Lautaro Martinez e lo scudetto perso: "Fu un colpo durissimo"
Articolo Precedente
Articolo Successivo
Redazione Sport
-
Lautaro Martinez, capitano dell’Inter e bandiera nerazzurra, ha ripercorso alcuni dei momenti più significativi della sua carriera nel documentario In Arte Lautaro, prodotto da Inter Media House. Tra le riflessioni più intense, quelle legate allo scudetto perso nel 2022, quando il Milan superò l’Inter all’ultima giornata. "Provai tristezza, prima di tutto", ha confessato l’attaccante argentino, "era un momento in cui eravamo vicini a vincere un altro titolo, ma la delusione parte dalla partita che sappiamo tutti". Un riferimento chiaro alla sconfitta contro il Bologna, che compromise irrimediabilmente le speranze interiste.
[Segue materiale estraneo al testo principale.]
(* ===== verification/Types.v ===== *)
(** * The CashuMint API: [api/v1alpha1/cashumint_types.go]

    One record per Go struct, under its Go field names prefixed by the struct.
    Pointers are [option]s, [int32]/[int64] are [Z] (see [is_int32]), a
    [float64] is a [spec_float], the IEEE 754 value itself, and string enums
    stay strings because the code compares them with literals and with the
    empty string. *)

From Stdlib Require Export SpecFloat.
From S2P Require Import Prelude Kube.

(** ** Constants *)

(** [cashumint_types.go: DatabaseEnginePostgres] *)
Definition DatabaseEnginePostgres : string := "postgres".
(** [cashumint_types.go: DatabaseEngineSQLite] *)
Definition DatabaseEngineSQLite : string := "sqlite".
(** [cashumint_types.go: DatabaseEngineRedb] *)
Definition DatabaseEngineRedb : string := "redb".

(** [cashumint_types.go: DefaultListenHost] *)
Definition DefaultListenHost : string := "0.0.0.0".
(** [cashumint_types.go: DefaultLoopbackHost] *)
Definition DefaultLoopbackHost : string := "127.0.0.1".
(** [cashumint_types.go: DefaultStorageSize] *)
Definition DefaultStorageSize : string := "10Gi".
(** [cashumint_types.go: DefaultClusterIssuerKind] *)
Definition DefaultClusterIssuerKind : string := "ClusterIssuer".
(** [cashumint_types.go: DefaultIngressClassName] *)
Definition DefaultIngressClassName : string := "nginx".
(** [cashumint_types.go: DefaultMintImage] *)
Definition DefaultMintImage : string := "cashubtc/mintd:0.16".
(** [cashumint_types.go: DefaultOrchardSQLiteImage] *)
Definition DefaultOrchardSQLiteImage : string := "ghcr.io/cashubtc/orchard-mintdb-sqlite:1.8.1".
(** [cashumint_types.go: DefaultOrchardPostgresImage] *)
Definition DefaultOrchardPostgresImage : string := "ghcr.io/cashubtc/orchard-mintdb-postgres:1.8.1".
(** [cashumint_types.go: DefaultPrometheusPort] *)
Definition DefaultPrometheusPort : Z := 9000.

(** [cashumint_types.go: PaymentBackendLND] *)
Definition PaymentBackendLND : string := "lnd".
(** [cashumint_types.go: PaymentBackendCLN] *)
Definition PaymentBackendCLN : string := "cln".
(** [cashumint_types.go: PaymentBackendLNBits] *)
Definition PaymentBackendLNBits : string := "lnbits".
(** [cashumint_types.go: PaymentBackendFakeWallet] *)
Definition PaymentBackendFakeWallet : string := "fakewallet".
(** [cashumint_types.go: PaymentBackendGRPCProcessor] *)
Definition PaymentBackendGRPCProcessor : string := "grpcprocessor".

(** [cashumint_types.go: AuthLevel] *)
Definition AuthLevel : Set := string.
(** [cashumint_types.go: AuthLevelClear] *)
Definition AuthLevelClear : AuthLevel := "clear".

Definition float64 : Set := spec_float.

(** ** The spec, leaves first *)

(** [cashumint_types.go: QuoteTTLConfig] *)
Record QuoteTTLConfig := mkQuoteTTLConfig {
  qt_MintTTL : option Z;
  qt_MeltTTL : option Z
}.
#[export] Instance eta_QuoteTTLConfig : Settable QuoteTTLConfig := fun r =>
  mkQuoteTTLConfig r.(qt_MintTTL) r.(qt_MeltTTL).

(** [cashumint_types.go: MintInfo] *)
Record MintInfo := mkMintInfo {
  mi_URL : string;
  mi_ListenHost : string;
  mi_ListenPort : Z;
  mi_MnemonicSecretRef : option SecretKeySelector;
  mi_AutoGenerateMnemonic : bool;
  mi_Name : string;
  mi_Description : string;
  mi_DescriptionLong : string;
  mi_MOTD : string;
  mi_PubkeyHex : string;
  mi_IconURL : string;
  mi_ContactEmail : string;
  mi_ContactNostrPubkey : string;
  mi_TosURL : string;
  mi_InputFeePPK : option Z;
  mi_EnableSwaggerUI : bool;
  mi_UseKeysetV2 : option bool;
  mi_QuoteTTL : option QuoteTTLConfig
}.
#[export] Instance eta_MintInfo : Settable MintInfo := fun r =>
  mkMintInfo r.(mi_URL) r.(mi_ListenHost) r.(mi_ListenPort) r.(mi_MnemonicSecretRef)
    r.(mi_AutoGenerateMnemonic) r.(mi_Name) r.(mi_Description) r.(mi_DescriptionLong)
    r.(mi_MOTD) r.(mi_PubkeyHex) r.(mi_IconURL) r.(mi_ContactEmail) r.(mi_ContactNostrPubkey)
    r.(mi_TosURL) r.(mi_InputFeePPK) r.(mi_EnableSwaggerUI) r.(mi_UseKeysetV2) r.(mi_QuoteTTL).
(* ===== verification/Samples.v ===== *)
(** * Concrete mints for the witnesses

    [zeroSpec] is the zero value of the Go struct; the samples set the fields
    a user would write. *)

From S2P Require Import Prelude Kube Types.

Definition zeroMintInfo : MintInfo :=
  mkMintInfo "" "" 0 None false "" "" "" "" "" "" "" "" "" None false None None.
Definition zeroDatabase : DatabaseConfig := mkDatabaseConfig "" None None.
Definition zeroPostgres : PostgresConfig := mkPostgresConfig "" None "" None None false None.
Definition zeroBackends : PaymentBackendConfig :=
  mkPaymentBackendConfig None None None None None None None None None.
Definition zeroFakeWallet : FakeWalletConfig := mkFakeWalletConfig [] None None None None.

Definition zeroSpec : CashuMintSpec :=
  mkCashuMintSpec "" "" [] None zeroMintInfo zeroDatabase zeroBackends None None None None None
    None None None None None None [] None None None None None None.

Definition zeroStatus : CashuMintStatus :=
  mkCashuMintStatus PhaseUnset [] 0 "" "" "" "" "" (mkDatabaseStatus false "" None)
    (mkPaymentBackendStatus false "" None) "" 0.

Definition sampleMeta : ObjectMeta :=
  mkObjectMeta "mint" "wallets" "uid-1" "7" 1 ∅ None [] [] None.

(** A mint on SQLite with the fake wallet, as in the minimal example. *)
Definition minimalSpec : CashuMintSpec :=
  zeroSpec <| spec_MintInfo := zeroMintInfo <| mi_URL := "http://mint.local" |> |>
           <| spec_Database := zeroDatabase <| db_Engine := DatabaseEngineSQLite |> |>
           <| spec_PaymentBackend := zeroBackends <| pb_FakeWallet := Some zeroFakeWallet |> |>.

Definition minimalMint : CashuMint := mkCashuMint sampleMeta minimalSpec zeroStatus.

(** A production-like mint: provisioned PostgreSQL with backups, LND, Orchard,
    ingress with cert-manager, resources, Prometheus and management RPC. *)
Definition sampleRef (name key : string) : SecretKeySelector := mkSecretKeySelector name key None.

Definition samplePostgres : PostgresConfig := zeroPostgres <| pg_AutoProvision := true |>.

Definition sampleBackup : BackupConfig :=
  mkBackupConfig true "0 */6 * * *" None
    (Some (mkS3BackupConfig "bucket" "" "eu-central-1" "" (sampleRef "s3" "id") (sampleRef "s3" "key"))).

Definition sampleLND : LNDConfig :=
  mkLNDConfig "https://lnd:10009" (Some (sampleRef "lnd" "macaroon")) (Some (sampleRef "lnd" "cert")) None None.

Definition sampleIngress : IngressConfig :=
  mkIngressConfig true "" "mint.example.com"
    (Some (mkIngressTLSConfig true "" (Some (mkCertManagerConfig true "letsencrypt" "")))) None.

Definition sampleOrchard : OrchardConfig :=
  mkOrchardConfig true "" "" "" 0 "" "" (Some (sampleRef "orchard" "setup-key")) None None "" None
    None None None None None None None None None None [].

Definition sampleResources : ResourceRequirements :=
  mkResourceRequirements (Some {[ "cpu" := mkQuantity "500m" ]}) (Some {[ "cpu" := mkQuantity "100m" ]}) [].

Definition fullSpec : CashuMintSpec :=
  zeroSpec <| spec_MintInfo := zeroMintInfo <| mi_URL := "https://mint.example.com" |>
                                            <| mi_AutoGenerateMnemonic := true |> |>
           <| spec_Database := mkDatabaseConfig DatabaseEnginePostgres (Some samplePostgres) None |>
           <| spec_PaymentBackend := zeroBackends <| pb_LND := Some sampleLND |> |>
           <| spec_Ingress := Some sampleIngress |>
           <| spec_Orchard := Some sampleOrchard |>
           <| spec_Resources := Some sampleResources |>
           <| spec_Prometheus := Some (mkPrometheusConfig true "" None) |>
           <| spec_Backup := Some sampleBackup |>.

Definition fullMint : CashuMint := mkCashuMint sampleMeta fullSpec zeroStatus.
Quella stagione, che sembrava poter regalare un nuovo trionfo dopo il successo con Antonio Conte nel 2021, si trasformò invece in un’occasione mancata. Lautaro, che oggi indossa con orgoglio la fascia da capitano, ha ammesso di aver vissuto quel momento come un colpo durissimo, non solo per il club ma anche a livello personale. "Avevo tante offerte", ha rivelato, "ma sono rimasto all’Inter per vincere. Questa maglia rappresenta tutto per me".
Il legame tra Lautaro e l’Inter, nato nell’estate del 2018, si è consolidato negli anni fino a diventare un’unione indissolubile. Arrivato in Italia come giovane promessa del calcio sudamericano, l’argentino ha trovato a Milano non solo un club ma una seconda casa. "Il primo giorno fu speciale", ha ricordato, "perché arrivare in un club come l’Inter fu un sogno. Noi sudamericani sogniamo sempre di fare il salto in Europa, e quando l’Inter mi chiamò, non ho mai dubitato della scelta".
Tra i momenti più emozionanti della sua carriera, Lautaro ha citato il gol segnato contro il Napoli nel 2018, uno dei primi che lo fecero conoscere al grande pubblico. "Spaccai la bandierina per un motivo", ha spiegato senza entrare troppo nei dettagli, lasciando intendere quanto quel gesto fosse carico di significato. Un simbolo di una carriera in ascesa, fatta di sacrifici e determinazione.
Non sono mancati, nel documentario, accenni al mercato. Dopo il trionfo dello scudetto con Conte nel 2021, infatti, molte squadre europee si erano interessate a lui. "A fine anno arrivarono tante offerte", ha ammesso, "ma io non ho mai avuto intenzione di lasciare il club e Milano, dove la mia famiglia si è trovata bene dal primo momento". Una scelta che ha ribadito il suo attaccamento ai colori nerazzurri, confermando un rapporto che va oltre il semplice contratto.
Oggi, Lautaro è diventato un punto di riferimento per l’Inter, non solo in campo ma anche nello spogliatoio. La fascia da capitano, conquistata con dedizione e leadership, è per lui un motivo di orgoglio. "Avere questa responsabilità mi rende felice", ha sottolineato, "perché rappresenta la fiducia che il club e i compagni ripongono in me".